_WHAT YOU WILL DO_
Your answer should be the lines below from the one with "sim_nextPlayerEntityId : Z;" to the one with "Definition typed (os", both included, given again exactly and with nothing added.

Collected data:
========================================================================
(* ===== verification/Simulation.v ===== *)
(** * The authoritative simulation ([server/worldserver/src/simulation.cpp])

    Players and their inputs, the tick, the world clock (an anchor and a rate)
    and the snapshot of the state. The two readings of the system clock,
    [realSeconds()] and the local seconds of the day behind
    [wallClockTimeOfDay()], are arguments of the operations that take them. *)

From Stdlib Require Import ZArith Lia Floats.SpecFloat.
From stdpp Require Import base list option gmap.
From S2P Require Import Prelude Float32 Protocol Snapshot Terrain Character.

Open Scope Z_scope.

Definition kCubeEntityId : Z := 1.
Definition kFirstPlayerEntityId : Z := 1000.
Definition kSpawnClearance : float := lit32 2 10.
Definition kCubeSize : float := f32_one.
Definition kSpinRadiansPerSecond : float := lit32 6 10.
Definition kStrafeAmplitude : float := f32_of_Z 3.
Definition kStrafeRadiansPerSecond : float := lit32 8 10.
Definition f32_half : float := lit32 1 2.
Definition seconds_per_day : float := f32_of_Z 86400.

(** [Simulation::Player]. *)
Record SimPlayer := mkSimPlayer {
  sp_entityId : Z;
  sp_character : Character;
  sp_input : CharacterInput;
  sp_lastInputSequence : Z;
}.

Record Simulation := mkSimulation {
  sim_players : gmap Z SimPlayer;
  sim_nextPlayerEntityId : Z;
  sim_cubePosition : Vec3;
  sim_cubeRotation : Quat;
  sim_cubeVelocity : Vec3;
  sim_tick : Z;
  sim_elapsed : double;
  sim_timeOfDay : float;
  sim_anchorRealSeconds : double;
  sim_anchorTimeOfDay : float;
  sim_timeSpeed : float;
}.
(* ===== verification/Console.v ===== *)
(** * The console's input queue and its words
    ([server/worldserver/src/console.cpp], [main.cpp])

    A background thread appends lines, the world's thread takes them off. The
    mutex makes each of the two one step: a run is an interleaving of them. *)

From Stdlib Require Import ZArith Lia Strings.Ascii Strings.String.
From stdpp Require Import base list option strings.
From S2P Require Import Prelude Config.

(** [mLines]. *)
Definition ConsoleInput := list string.

(** The body of the reading thread's loop. *)
Definition read_line (line : string) (q : ConsoleInput) : ConsoleInput := q ++ [line].

Definition next (q : ConsoleInput) : option string * ConsoleInput :=
  match q with
  | [] => (None, [])
  | line :: q' => (Some line, q')
  end.

Inductive ConsoleStep :=
| ReadLine (line : string)   (** the reading thread *)
| Next.                      (** the world's thread *)

(** The queue and the lines the world's thread has got. *)
Definition console_step (s : ConsoleInput * list string) (o : ConsoleStep)
    : ConsoleInput * list string :=
  match o with
  | ReadLine line => (read_line line s.1, s.2)
  | Next =>
      match next s.1 with
      | (Some line, q) => (q, s.2 ++ [line])
      | (None, q) => (q, s.2)
      end
  end.

Definition typed (os : list ConsoleStep) : list string :=
  omap (fun o => match o with ReadLine line => Some line | Next => None end) os.

Lemma console_run_spec os : forall s,
  (foldl console_step s os).2 ++ (foldl console_step s os).1 = s.2 ++ s.1 ++ typed os.
Proof.
  induction os as [|o os IH]; intros [q got]; cbn [foldl].
  - cbn. by rewrite app_nil_r.
  - rewrite IH. destruct o as [line|]; cbn [console_step fst snd].
    + unfold read_line. by rewrite <- app_assoc.
    + destruct q as [|l q]; cbn; [done|]. by rewrite <- app_assoc.
Qed.

(** No typed line is lost, repeated or reordered. However the thread that
    reads the terminal and the one that runs the world interleave, the lines the
    world has taken, followed by those still queued, are the lines typed. *)
Theorem console_fifo (os : list ConsoleStep) :
  let '(queued, got) := foldl console_step ([], []) os in
  got ++ queued = typed os.
Proof.
  pose proof (console_run_spec os ([], [])) as Hr.
  by destruct (foldl console_step ([], []) os) as [q got].
Qed.

(** ** Words *)

(** [while (stream >> word) words.push_back(word)]; [word] is what has been
    read of the current word. *)
Fixpoint split_words (word s : string) : list string :=
  match s with
  | EmptyString => if decide (word = EmptyString) then [] else [word]
  | String c s' =>
      if isspace c then
        if decide (word = EmptyString) then split_words EmptyString s'
        else word :: split_words EmptyString s'
      else split_words (word +:+ String c EmptyString) s'
  end.

Definition words (line : string) : list string := split_words EmptyString line.

Definition is_word (w : string) : Prop :=
  w <> EmptyString /\ forall c, c ∈ list_ascii_of_string w -> isspace c = false.

Lemma list_ascii_app a b :
  list_ascii_of_string (a +:+ b) = list_ascii_of_string a ++ list_ascii_of_string b.
Proof.
  induction a as [|c a IH]; [done|].
  change (c :: list_ascii_of_string (a +:+ b) = c :: list_ascii_of_string a ++
    list_ascii_of_string b). by rewrite IH.
Qed.

Lemma split_words_are_words s : forall word,
  (forall c, c ∈ list_ascii_of_string word -> isspace c = false) ->
  Forall is_word (split_words word s).
Proof.
  induction s as [|c s IH]; intros word Hw; cbn [split_words].
  - destruct (decide _); [constructor|]. by repeat constructor.
  - destruct (isspace c) eqn:Ec.
    + assert (Hnil : forall c, c ∈ list_ascii_of_string EmptyString -> isspace c = false).
      { intros c' Hc. by apply not_elem_of_nil in Hc. }
      destruct (decide _); [by apply IH|]. constructor; [done|by apply IH].
    + apply IH. intros c'. rewrite list_ascii_app, elem_of_app. intros [Hc|Hc]; [by apply Hw|].
      cbn in Hc. apply list_elem_of_singleton in Hc. by subst.
Qed.

Definition no_space (s : string) : list ascii :=
  filter (fun c => isspace c = false) (list_ascii_of_string s).

Lemma split_words_chars s : forall word,
  (forall c, c ∈ list_ascii_of_string word -> isspace c = false) ->
  mjoin (list_ascii_of_string <$> split_words word s)
  = list_ascii_of_string word ++ no_space s.
Proof.
  unfold no_space. induction s as [|c s IH]; intros word Hw; cbn [split_words].
  - destruct (decide _) as [->|]; [done|]. cbn. by rewrite app_nil_r.
  - cbn [list_ascii_of_string]. rewrite filter_cons.
    assert (Hnil : forall c, c ∈ list_ascii_of_string EmptyString -> isspace c = false).
    { intros c' Hc. by apply not_elem_of_nil in Hc. }
    destruct (isspace c) eqn:Ec.
    + rewrite (decide_False (P := true = false)) by done.
      destruct (decide (word = EmptyString)) as [->|]; [by apply IH|].
      cbn [fmap list_fmap mjoin list_join]. by rewrite IH.
    + rewrite (decide_True (P := false = false)) by done. rewrite IH.
      * rewrite list_ascii_app, <- app_assoc. done.
      * intros c'. rewrite list_ascii_app, elem_of_app. intros [Hc|Hc]; [by apply Hw|].
        cbn in Hc. apply list_elem_of_singleton in Hc. by subst.
Qed.

(** The words of a line: not empty, free of white space, and together all the
    other characters of the line in order. *)
Lemma words_spec line :
  Forall is_word (words line) /\
  mjoin (list_ascii_of_string <$> words line) = no_space line.
Proof.
  assert (Hnil : forall c, c ∈ list_ascii_of_string EmptyString -> isspace c = false).
  { intros c' Hc. by apply not_elem_of_nil in Hc. }
  split; [by apply split_words_are_words|by apply split_words_chars].
Qed.
Lemma history_core h w : history h w -> core_history h (core w).
Proof.
  induction 1 as [w [_ Hf]|h w l w' Hh IH Hs]; [by constructor|].
  eapply core_history_step; [exact IH|]. by apply world_step_refines.
Qed.

(** ** What the steps send and request *)

(** The token in the payload of a join request of this protocol version. *)
Definition join_token (data : list byte) : option string :=
  let '(version, r) := r_u32 (open_reader data) in
  let '(token, r) := r_string r in
  if failed r || negb (version =? kProtocolVersion) then None else Some token.

(** The layouts of the administrative requests: a token and a latency; a token,
    and when the clock is to be set what to set and the value. *)
Definition latency_fields (data : list byte) : option (string * Z) :=
  let '((token, milliseconds), r) :=
    (token <-- r_string ;; ms <-- r_u32 ;; rret (token, ms))%reader (open_reader data) in
  if failed r then None else Some (token, milliseconds).

Definition command_fields (command : WorldMessage) (data : list byte)
    : option (string * option TimeCommand * float) :=
  let '(fields, r) :=
    (match command with
     | AdminSetTimeRequest =>
         token <-- r_string ;; code <-- r_u8 ;; value <-- r_f32 ;;
         rret (token, time_command_of code, value)
     | _ => token <-- r_string ;; rret (token, Some TimeSet, f32_zero)
     end)%reader (open_reader data) in
  if failed r then None else Some fields.

(** What a line typed at the console asks of the database: an account with a
    hash of the password typed and the level typed, or none for a player's; the
    removal of the account named; or its level, which exists. *)
Inductive typed (line : string) : Request -> Prop :=
| typed_create name password rest hash :
    words line = "account" :: "create" :: name :: password :: rest ->
    (6 <= String.length password)%nat -> hashed (E := E) password hash ->
    typed line (ReqCreateAccountWithLevel name hash
      match rest with [] => 0 | level :: _ => u8 (atoi (c_str level)) end)
| typed_delete name rest :
    words line = "account" :: "delete" :: name :: rest -> typed line (ReqDeleteAccount name)
| typed_level name level rest :
    words line = "account" :: "level" :: name :: level :: rest ->
    u8 (atoi (c_str level)) <= permission_code Admin ->
    typed line (ReqSetPermissionLevel name (u8 (atoi (c_str level)))).
(** ** Properties *)

(** C1: Whoever is in the world has logged in. In every run of the three servers,
    whatever the clients send, however Postgres answers, connections break and
    requests are lost or executed late: each player in the world stands for an
    account for which the database held an unexpired session with exactly that
    player's token, and a name and a password were sent to the auth server for
    which the database held that account with a hash the password verifies
    against. *)
Theorem players_have_logged_in tr s
    (Hrun : system_run tr s) (Hb : Z.of_nat (length tr) + 1 < 2 ^ 32) :
  forall id p, ro_players (w_roster (sy_world s)) !! id = Some p ->
    exists level, entitled tr (c_str (wp_token p)) (wp_accountId p) (wp_username p) level.
Proof.
  intros id p Ep. pose proof (system_run_inv tr s Hrun Hb) as Hinv.
  pose proof Hinv as (qa & qw & _ & (_ & Hh & _) & _).
  destruct (core_history_stream _ _ (history_core udpPort _ _ Hh)) as [Hplayers _].
  destruct (Hplayers id p Ep) as [(session & Hin & Hf & <- & <-) _].
  apply elem_of_world_labels in Hin.
  exists (sl_permissionLevel session). by eapply world_session_entitled.
Qed.

(** What justifies a change of the accounts: a registration of the name and with
    a hash of the password in a message; the startup; a command of an
    administrator, for what the fields of its message say, the session being the
    one of the message's token; a line of the console, for what the line says. *)
Inductive account_authority (tr : list Event) : Request -> Prop :=
| by_registration id data name password hash :
    EAuth (Some (AuthServer.LMessage id (auth_message_code RegisterRequest) data)) ∈ tr ->
    login_fields data = Some (name, password) -> validUsername name = true ->
    (kMinPasswordLength <= String.length password)%nat -> hashed (E := EA) password hash ->
    account_authority tr (ReqCreateAccount name hash)
| by_startup : account_authority tr (ReqDeleteAccount "bootstrap")
| by_admin id command target password level data token session r :
    EAuth (Some (AuthServer.LMessage id (auth_message_code command) data)) ∈ tr ->
    admin_fields command data = Some (token, target, password, level) ->
    session_entitled tr (c_str token) session ->
    permission_code Admin <= sl_permissionLevel session ->
    commanded (Ent := EA) command target password level r -> account_authority tr r
| by_console line r :
    EWorld (Some (WorldSpec.LConsole line)) ∈ tr -> typed (E := EW) line r ->
    account_authority tr r.
Lemma run_socket_op_owned outside op p :
  owned outside p -> allowed op p -> owned outside (run_socket_op op p).
Proof.
  intros Ho Ha. destruct op; cbn [allowed run_socket_op] in *.
  - apply take_owned; [done|by rewrite Ha|]. unfold opens. by rewrite decide_True.
  - destruct Ha as [Hthis [h Hh]].
    unfold move_construct, sm_bind, mHandle, sm_gets, set_mHandle, sm_modify.
    cbn [fst snd pr_sockets pr_closes pr_env].
    rewrite Hh. apply moved_owned; [done|by rewrite Hthis|done|]. intros ->. congruence.
  - by apply (proj1 (move_assign_owned outside this other p Ho (proj1 Ha) (proj2 Ha))).
  - by apply (proj1 (close_owned outside this p Ho Ha)).
  - by apply (proj1 (destroy_owned outside this p Ho Ha)).
  - by apply (proj1 (listen_opened outside this port backlog p Ho Ha)).
  - by apply (proj1 (accept_owned outside this result p Ho (proj2 Ha))).
  - by apply (proj1 (connect_opened outside this address p Ho Ha)).
  - by apply (proj1 (udp_open_opened outside this port p Ho Ha)).
  - destruct (quiet_uses this size data to) as (H1 & H2 & H3 & H4 & H5).
    eapply same_owned; [apply H5|]. eapply same_owned; [apply H4|]. eapply same_owned; [apply H3|].
    eapply same_owned; [apply H2|]. eapply same_owned; [apply H1|done].
Qed.

Lemma reached_owned e p : reached e p -> owned (open_fds e) p.
Proof.
  induction 1 as [|op p _ IH Ha]; [|by apply run_socket_op_owned].
  split; cbn; [by intros ?? h; rewrite lookup_empty| |by intros v h; rewrite lookup_empty|constructor].
  intros h. split; [by left|]. intros [Hh|(v & Hv & _)]; [done|]. by rewrite lookup_empty in Hv.
Qed.

(** C30: a descriptor has one owner. In every program on socket variables (making
    them, moving them, listening, accepting, connecting, opening UDP ports,
    sending, receiving, closing, destroying, in any order and with any answers of
    the system), no descriptor is held by two variables, none is ever closed that
    is not open, the descriptors open are those that were open from the start and
    those the variables hold, so that none is left when the variables are gone; and
    a listen, a connect or an open that reports failure holds nothing, while one
    that reports success holds a descriptor. *)
Theorem descriptors_owned (e : E) (p : P) (Hreached : reached e p) :
  (forall v1 v2 h, pr_sockets p !! v1 = Some h -> pr_sockets p !! v2 = Some h ->
     h <> kInvalidSocket -> v1 = v2) /\
  Forall (fun c => c.2 = true) (pr_closes p) /\
  (forall h, h ∈ open_fds (pr_env p) <->
     h ∈ open_fds e \/ exists v, pr_sockets p !! v = Some h /\ h <> kInvalidSocket) /\
  (pr_sockets p = ∅ -> open_fds (pr_env p) = open_fds e) /\
  (forall this port backlog address (op : SM P bool), is_Some (pr_sockets p !! this) ->
     op = listen this port backlog \/ op = connect this address \/ op = udp_open this port ->
     ((op p).1 = true <-> handle_in (op p).2 this <> kInvalidSocket)).
Proof.
  pose proof (reached_owned e p Hreached) as Ho. pose proof Ho as [H1 H2 H3 H4].
  split_and!; [done..| |].
  - intros Hnone. apply set_eq. intros h. rewrite H2. split; [|by left].
    intros [Hh|(v & Hv & _)]; [done|]. by rewrite Hnone, lookup_empty in Hv.
  - intros this port backlog address op Hs Hop.
    assert (Hopened : opened (open_fds e) this p (op p).1 (op p).2).
    { destruct Hop as [->|[->| ->]]; [by apply listen_opened|by apply connect_opened
        |by apply udp_open_opened]. }
    destruct Hopened as [_ (h & Hp & ->)]. unfold handle_in. by rewrite Hp, lookup_insert_eq.
Qed.
(** The messages before the login response are skipped. *)
Lemma auth_messages_skip others response later n : forall s c,
  Forall message_wf (others ++ response :: later) ->
  Forall (fun m => msg_type m <> auth_message_code LoginResponse) others ->
  msg_type response = auth_message_code LoginResponse ->
  ms_readBuffer s = frames (others ++ response :: later) -> (length others < n)%nat ->
  exists s', auth_messages n s c = onLoginResponse (msg_payload response) (with_auth (Some s') c).
Proof.
  revert n. induction others as [|m others IH]; intros n s c Hwf Ho Hr Hb Hn;
    (destruct n as [|n]; [cbn in Hn; lia|]); cbn [auth_messages].
  - apply Forall_cons in Hwf as [Hm Hwf].
    destruct (next_frames response later s) as (s' & -> & _); [done..|].
    rewrite Hr, Z.eqb_refl. by exists s'.
  - apply Forall_cons in Hwf as [Hm Hwf]. apply Forall_cons in Ho as [Hne Ho].
    destruct (next_frames m (others ++ response :: later) s) as (s' & -> & Hs'); [done..|].
    apply Z.eqb_neq in Hne. rewrite Hne. cbn [negb]. apply IH; [done..|cbn in Hn; lia].
Qed.

(** A message the client ignores. *)
Definition ignored (m : Message) : Prop :=
  match world_message_of (msg_type m) with
  | Some JoinResponse | Some Disconnect => False
  | _ => True
  end.

Lemma onWorldMessage_ignored now m c : ignored m -> onWorldMessage now m c = (true, c).
Proof. unfold ignored, onWorldMessage. by destruct (world_message_of (msg_type m)) as [[]|]. Qed.
(** C33: against the auth server, the tool reports what the server decided. When
    the connection is made and the answer arrives within ten seconds, cut into any
    chunks, then the server was asked with the command line's credentials, the
    tool prints the server's result, after a login the account, the token and the
    world's address the server gave, and exits with 0 exactly on success. *)
Theorem server_answer_reported (getenv : string -> option string)
    (command username password token worldHost : string) (result : AuthResult)
    (worldPort accountId level : Z) (env env' : E) (s : Socket) (type : Z)
    (Hcommand : command = "register"%string \/ command = "login"%string)
    (Htexts : Forall wire_ok [username; password; token; worldHost])
    (Hids : fits 16 worldPort /\ fits 64 accountId)
    (Hreach : reaches (envString getenv "AUTH_HOST" "127.0.0.1")
       (envPort getenv "AUTH_SERVER_PORT" 7001) s env env')
    (Hanswer : carries kSlices (mkMessage type
       (server_answer command result token worldHost worldPort accountId level)) (sk_rx s) []) :
  let '(o, t) := main getenv true [command; username; password] (mkTool [] env) in
  exit_code o = result_code (Some result) /\
  tl_acts t = request getenv command username password ::
    (Line <$> answer_lines command result token worldHost worldPort accountId) /\
  AuthServer.login_fields (request_payload username password) = Some (username, password).
Proof.
  rewrite !Forall_cons in Htexts. destruct Htexts as (H1 & H2 & H3 & H4 & _).
  destruct Hids as [H5 H6]. pose proof (ClientServer.login_request_read username password H1 H2) as Hread.
  pose proof (fun t => report_server command result token worldHost worldPort accountId level t H3 H4 H5 H6)
    as Hreport.
  enough (Hw : wp (main getenv true [command; username; password]) (fun o t =>
    exit_code o = result_code (Some result) /\
    tl_acts t = request getenv command username password ::
      (Line <$> answer_lines command result token worldHost worldPort accountId)) (mkTool [] env)).
  { unfold wp in Hw. destruct (main _ _ _ _) as [o t]. destruct Hw. by split_and!. }
  unfold main. rewrite valid_command by done. wp_step. apply wp_require; [intros _|done].
  repeat wp_step. eapply wp_reaches; [exact Hreach|]. cbn [and_then tl_acts]. wp_step.
  apply wp_send. intros st Hrx Hb. cbn [and_then]. wp_step.
  eapply wp_carried; [rewrite Hrx, Hb; exact Hanswer|]. intros st' e'.
  cbn [and_then tl_acts fst t_some msg_payload]. unfold wp, t_bind, sm_bind, t_ret, sm_ret.
  by rewrite Hreport.
Qed.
========================================================================
_EXERCISE OUTPUT_
  sim_nextPlayerEntityId : Z;
  sim_cubePosition : Vec3;
  sim_cubeRotation : Quat;
  sim_cubeVelocity : Vec3;
  sim_tick : Z;
  sim_elapsed : double;
  sim_timeOfDay : float;
  sim_anchorRealSeconds : double;
  sim_anchorTimeOfDay : float;
  sim_timeSpeed : float;
}.
(* ===== verification/Console.v ===== *)
(** * The console's input queue and its words
    ([server/worldserver/src/console.cpp], [main.cpp])

    A background thread appends lines, the world's thread takes them off. The
    mutex makes each of the two one step: a run is an interleaving of them. *)

From Stdlib Require Import ZArith Lia Strings.Ascii Strings.String.
From stdpp Require Import base list option strings.
From S2P Require Import Prelude Config.

(** [mLines]. *)
Definition ConsoleInput := list string.

(** The body of the reading thread's loop. *)
Definition read_line (line : string) (q : ConsoleInput) : ConsoleInput := q ++ [line].

Definition next (q : ConsoleInput) : option string * ConsoleInput :=
  match q with
  | [] => (None, [])
  | line :: q' => (Some line, q')
  end.

Inductive ConsoleStep :=
| ReadLine (line : string)   (** the reading thread *)
| Next.                      (** the world's thread *)

(** The queue and the lines the world's thread has got. *)
Definition console_step (s : ConsoleInput * list string) (o : ConsoleStep)
    : ConsoleInput * list string :=
  match o with
  | ReadLine line => (read_line line s.1, s.2)
  | Next =>
      match next s.1 with
      | (Some line, q) => (q, s.2 ++ [line])
      | (None, q) => (q, s.2)
      end
  end.

Definition typed (os : list ConsoleStep) : list string :=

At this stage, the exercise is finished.